Required action: Return only the lines of the listing below that run from the line with "match cmd with" through the line with "run_leaves bs h", both ends included, exactly as written.

Material shown:
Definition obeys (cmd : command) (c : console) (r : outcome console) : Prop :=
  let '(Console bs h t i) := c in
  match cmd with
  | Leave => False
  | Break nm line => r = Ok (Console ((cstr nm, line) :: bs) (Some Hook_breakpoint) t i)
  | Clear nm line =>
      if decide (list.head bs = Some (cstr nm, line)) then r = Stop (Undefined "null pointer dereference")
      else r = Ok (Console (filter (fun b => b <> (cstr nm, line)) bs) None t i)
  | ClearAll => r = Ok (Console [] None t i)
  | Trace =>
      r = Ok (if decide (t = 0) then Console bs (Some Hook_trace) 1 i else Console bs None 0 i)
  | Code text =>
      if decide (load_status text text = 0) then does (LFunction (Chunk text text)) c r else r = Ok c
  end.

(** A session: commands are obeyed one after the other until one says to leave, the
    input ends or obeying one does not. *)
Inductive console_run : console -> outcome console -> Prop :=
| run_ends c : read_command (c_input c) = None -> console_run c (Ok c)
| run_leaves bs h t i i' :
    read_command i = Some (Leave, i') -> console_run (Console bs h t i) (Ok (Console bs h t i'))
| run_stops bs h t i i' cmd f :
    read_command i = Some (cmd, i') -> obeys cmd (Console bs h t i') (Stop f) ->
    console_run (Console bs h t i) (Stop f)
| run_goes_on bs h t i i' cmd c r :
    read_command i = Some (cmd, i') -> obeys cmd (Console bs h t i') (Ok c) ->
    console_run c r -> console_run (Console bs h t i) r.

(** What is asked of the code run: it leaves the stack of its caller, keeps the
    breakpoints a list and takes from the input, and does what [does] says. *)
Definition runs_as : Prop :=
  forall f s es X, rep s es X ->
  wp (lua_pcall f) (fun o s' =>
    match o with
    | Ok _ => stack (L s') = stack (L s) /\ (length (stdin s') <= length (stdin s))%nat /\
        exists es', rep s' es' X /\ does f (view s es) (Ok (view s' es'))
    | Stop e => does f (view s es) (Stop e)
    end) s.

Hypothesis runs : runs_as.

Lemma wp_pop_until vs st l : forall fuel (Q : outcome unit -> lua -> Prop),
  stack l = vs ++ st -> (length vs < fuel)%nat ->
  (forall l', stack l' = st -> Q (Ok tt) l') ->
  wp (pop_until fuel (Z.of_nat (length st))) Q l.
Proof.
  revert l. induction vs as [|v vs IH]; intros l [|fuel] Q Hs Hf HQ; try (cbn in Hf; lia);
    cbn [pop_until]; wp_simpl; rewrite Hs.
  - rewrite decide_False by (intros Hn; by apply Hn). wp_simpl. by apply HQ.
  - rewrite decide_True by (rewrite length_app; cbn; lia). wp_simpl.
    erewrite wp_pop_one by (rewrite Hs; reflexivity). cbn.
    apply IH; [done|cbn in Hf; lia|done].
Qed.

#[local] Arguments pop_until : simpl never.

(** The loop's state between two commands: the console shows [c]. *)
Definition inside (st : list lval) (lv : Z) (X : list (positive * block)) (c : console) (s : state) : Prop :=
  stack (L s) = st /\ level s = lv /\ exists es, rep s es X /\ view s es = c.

Problem solution:
  match cmd with
  | Leave => False
  | Break nm line => r = Ok (Console ((cstr nm, line) :: bs) (Some Hook_breakpoint) t i)
  | Clear nm line =>
      if decide (list.head bs = Some (cstr nm, line)) then r = Stop (Undefined "null pointer dereference")
      else r = Ok (Console (filter (fun b => b <> (cstr nm, line)) bs) None t i)
  | ClearAll => r = Ok (Console [] None t i)
  | Trace =>
      r = Ok (if decide (t = 0) then Console bs (Some Hook_trace) 1 i else Console bs None 0 i)
  | Code text =>
      if decide (load_status text text = 0) then does (LFunction (Chunk text text)) c r else r = Ok c
  end.

(** A session: commands are obeyed one after the other until one says to leave, the
    input ends or obeying one does not. *)
Inductive console_run : console -> outcome console -> Prop :=
| run_ends c : read_command (c_input c) = None -> console_run c (Ok c)
| run_leaves bs h t i i' :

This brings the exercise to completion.